Nacemos y morimos en completa soledad. Así ha sido desde que el mundo existe y así habrá de ser hasta que se extinga. Somos apenas una pequeña mota de polvo en el universo, una especie ignorante y engreída que trata de ocultar su miedo intentando creerse neciamente el ombligo de cuanto existe, de lo infinito y de lo eterno, cuando nuestras estrechas mentes ni siquiera tienen capacidad para entender esos conceptos en toda su extensión. Nuestro limitado entendimiento está condicionado por el espacio y el tiempo de tal modo que no podemos ni siquiera intentar atisbar un concepto que carezca de estas dimensiones, que las desborde o las omita, que exista al margen de ellas. Somos, lo queramos o no, para bien o para mal, espacio y somos tiempo y al igual que el ciego es, en esencia, oscuridad, en la que vive y de la que se nutre y no es capaz, por grande que sea el esfuerzo que haga, de entender qué cosa es un color, de qué está hecho y qué apariencia tiene, y al que debe indefectiblemente aproximarse sólo a través de sus otros sentidos, que no han sido concebidos para comprender, para descifrar aquello para lo que sólo la vista ha sido creada, así los hombres sólo podemos acercarnos al concepto de infinitud y al de eternidad, desde nuestra esencial limitación de seres finitos y temporales, con un espacio y un tiempo escasos y caducos en la triste y breve singladura de nuestras vidas.
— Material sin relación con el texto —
(* ===== verification/Statements.v ===== *)
(** * Transactions are sequences of statements

    Every operation of the run store is a sequence of the statements of
    [Store.v]; [stmt] is one of them, as a step on databases.  The statements
    that create an attempt with its first transition, those that move one, and
    those that finish one and release its claim and leases never occur apart and
    are one step each.  What each step preserves is preserved by every
    operation. *)
From S2P Require Import Prelude Json Canonical Identity Profile Records RunDocuments Store.
From S2P Require Import Attempts Fresh RunStore Publisher Recovery Coordination.
From stdpp Require Import relations.

(** The claim an accepted attempt commits under, and the selections of a
    trajectory: none of them belongs to another attempt. *)
Definition claims_slot (d : db) (id slot : string) : Prop :=
  exists c, finalization_claims d !! slot = Some c /\ cl_attempt c = id.
Definition own_selections (d : db) (id slot : string) : Prop :=
  forall s, attempt_slots d !! slot = Some s -> is_profile_kind (as_kind s) = true ->
    selection_conflicts d slot id = false.

Inductive stmt `{ThirdParty} : db -> db -> Prop :=
  | st_reserved id a purpose lease now details u (slot : RecordId ResolvedAttemptSlotType) i d d1 d2 d' :
      to_string slot = att_slot a -> run_attempt_id slot (att_retry_index a) = Ok i ->
      to_string i = id -> satisfied d (att_slot a) = false ->
      att_state a = Reserved -> att_finished a = None -> att_failure_code a = None ->
      att_final_artifact a = None -> purpose = Reservation ->
      next_retry (max_retry d (att_slot a)) = Ok (att_retry_index a) ->
      check_reservation d (att_slot a) = Ok u ->
      insert_attempt id a d = Ok d1 -> insert_lease id purpose lease now d1 = Ok d2 ->
      append_transition id None Reserved 0 (att_started a) details d2 = Ok d' -> stmt d d'
  | st_transition g from phase now details d g' d' :
      transition g from (InPhase phase) now details None d = Ok (g', d') -> stmt d d'
  | st_finish g o now details terminal checked d g' d1 d2 d' :
      (o = Outcome.Accepted -> claims_slot d (id_text g) (slot_text g) /\
         own_selections d (id_text g) (slot_text g)) ->
      transition g (InPhase Finalizing) (Outcome.state o) now details (Some terminal) d
        = Ok (g', d1) ->
      delete_claims (id_text g) d1 = Ok d2 -> release_leases (id_text g) checked d2 = Ok d' ->
      stmt d d'
  | st_checkpoint id p payload (observation : RecordId ObservationType) at_ns d d' n :
      canonical (object [("observation_id", id_value observation);
        ("checkpoint", profile_observation_value (StreamingObservation p))]) = Ok payload ->
      checkpoint_events d id = so_checkpoint_sequence p ->
      insert_event {| ev_attempt := Some id; ev_at := at_ns; ev_kind := "stream_checkpoint";
        ev_payload := payload |} d = Ok (d', n) -> stmt d d'
  | st_lease id l d d' :
      le_purpose l <> Reservation -> insert_lease_row id l d = Ok d' -> stmt d d'
  | st_extend id expires owner now d d' n :
      update_lease id expires owner now d = Ok (d', n) -> stmt d d'
  | st_claim slot c d d' : insert_claim slot c d = Ok d' -> stmt d d'
  | st_release_one id t d d' : release_one id t d = Ok d' -> stmt d d'
  | st_artifact id r d d' : insert_artifact id r d = Ok d' -> stmt d d'
  | st_attempt_artifact a r i d d' : insert_attempt_artifact a r i d = Ok d' -> stmt d d'
  | st_leased l a d d' : insert_leased_artifact l a d = Ok d' -> stmt d d'
  | st_observation id o d d' : insert_observation id o d = Ok d' -> stmt d d'
  | st_select slot s o claimed d d' :
      observations d !! sel_observation s = Some o -> claims_slot d (ob_attempt o) claimed ->
      select_observation slot s d = Ok d' -> stmt d d'
  | st_decision id r d d' : insert_decision id r d = Ok d' -> stmt d d'
  | st_run id r d d' : insert_run id r d = Ok d' -> stmt d d'
  | st_attempt_slot id r d d' : insert_attempt_slot id r d = Ok d' -> stmt d d'
  | st_observation_slot id r d d' : insert_observation_slot id r d = Ok d' -> stmt d d'
  | st_membership o r d d' : insert_membership o r d = Ok d' -> stmt d d'
  | st_sequence run i p d d' : insert_sequence run i p d = Ok d' -> stmt d d'
  | st_member slot m s d d' :
      supported d = true -> attempt_slots d !! slot = Some s -> as_kind s = FreshObservation ->
      insert_member slot m d = Ok d' -> stmt d d'
  | st_budget a n row run index limit used d d' :
      attempts d !! a = Some row -> att_finished row = None ->
      membership d (att_slot row) = Some (run, index) -> allowance d run index = Ok (limit, used) ->
      (n <= saturating_sub limit used)%Z -> insert_budget a n d = Ok d' -> stmt d d'
  | st_charge a n d d' : charge_budget a n d = Ok d' -> stmt d d'
  | st_dispositions run i reason a slot acc d d' :
      insert_dispositions run i reason a slot acc d = Ok d' -> stmt d d'.

(** A transaction body. *)
Abbreviation stmts := (rtc stmt).

(** Case analysis of an operation known to have succeeded. *)
Ltac op_inv :=
  repeat first
    [ progress ok_inv
    | match goal with
      | H : require _ _ = Ok _ |- _ => unfold require in H
      | H : constraint _ = Ok _ |- _ => unfold constraint in H
      | H : invalid _ = Ok _ |- _ => discriminate H
      | H : (match ?x with _ => _ end) = Ok _ |- _ => destruct x eqn:?; simpl in H
      end ].

Create HintDb stmts.

Lemma stmts_trans `{ThirdParty} d d1 d2 : stmts d d1 -> stmts d1 d2 -> stmts d d2.
Proof. intros H1 H2. by transitivity d1. Qed.

Lemma commit_Ok d d' : commit d = Ok d' -> d' = d /\
  forall id a, attempts d !! id = Some a -> projection_ok d id a = true.
Proof.
  unfold commit, constraint, ensure. destruct (negb _) eqn:E; [|done].
  intros [= ->]. split; [done|]. intros id a Ha.
  apply negb_true_iff in E. rewrite exists_row_false in E. specialize (E id a Ha). by bools.
Qed.
Lemma commit_stmts `{ThirdParty} d d' : commit d = Ok d' -> stmts d d'.
Proof. intros [-> _]%commit_Ok. apply rtc_refl. Qed.
Lemma try_fold_stmts `{ThirdParty} {A} (f : db -> A -> M db) :
  (forall d x d', f d x = Ok d' -> stmts d d') ->
  forall l d d', try_fold f d l = Ok d' -> stmts d d'.
Proof.
  intros Hf l. induction l as [|x l IH]; simpl; intros d d' E; op_inv; [apply rtc_refl|].
  eapply stmts_trans; eauto.
Qed.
Somos, ya lo he dicho, engreídos y vanidosos; tratamos de alcanzar lo para nosotros inalcanzable a través de vanos intentos infantiles que, como palos de ciego, yerran de continuo su objetivo y sólo de cuando en cuando y por puro azar se produce algo parecido a un acierto y entonces enunciamos una pomposa teoría física o matemática o geológica o incluso humanística que nos pone, al menos durante un tiempo, a salvo de la ignorancia que es nuestro destino y también nuestra desdicha, porque tenemos un miedo atávico y demencial a lo desconocido. Somos pues cobardes porque somos primero ignorantes, la ignorancia inconscientemente sabida nos causa temor y nos negamos, generación tras generación, vida tras vida, a admitir este simple hecho con todas sus consecuencias porque tememos que entonces pondríamos fin a nuestra esperanza, tal vez el único motor de nuestras vidas como personas, como entes individuales y diferenciados y, quizá, de nuestra vida, de nuestra supervivencia y de nuestro desarrollo como especie. Resultamos patéticos; nuestros estériles intentos por comprender, teniendo la sola ventaja de mantenernos ocupados y alimentar una más que dudosamente útil o beneficiosa voluntad de sentido vital, nos condenan, por el contrario, a una perpetua frustración cada vez que, inevitablemente, acabamos tropezando con nuestras evidentes limitaciones. Así ha sido desde que el mundo existe y así será hasta que se extinga o nos extingamos nosotros, que para el caso es lo mismo.
Y la única verdad sigue siendo que nacemos y morimos en soledad, sin la tan buscada y no por ello encontrada compañía que anhelamos en la vida: de otra persona, de un animal, de un dios, de un demonio, de un amor, de un odio, de una triste y balsámica sonrisa que nos deslumbre y nos reconforte entre la amalgama de seres vagabundos y desamparados como nosotros mismos que nos rodea sin percibir nuestra presencia al igual que nosotros no percibimos la de ellos; rodeados de congéneres por todas partes, no somos conscientes de ello hasta que un milagro o una fatalidad nos acerca y nos une o nos enfrenta; somos ciegos en una tierra de videntes que no ven, que no saben ver, y todos esos fútiles y vanidosos intentos por saber, por conocer, por encontrar una razón, un porqué, son antepuestos estólidamente a la mera voluntad de acercar una mano para tocar y palpar, o nuestro rostro para oler y para lamer y para escuchar, para conocer con los otros sentidos además de con la vista, a seres que como nosotros deambulan perdidos por el tiempo y el espacio que les ha tocado en suerte, que inauguraron con el nacimiento y que abandonarán con la muerte. Perseguimos lo infinito y lo eterno, pero nos rechazamos a nosotros mismos, a los de nuestra especie, a la gente con la que vivimos, con la compartimos espacio y tiempo, y sudor y lágrimas, y desconcierto y dudas, e ignorancia y miedo. Somos patéticos, seres tristes que al final se mueren dejando apenas una leve huella que el tiempo habrá de borrar.
“Ya puede cortar el cordón umbilical, enfermera”.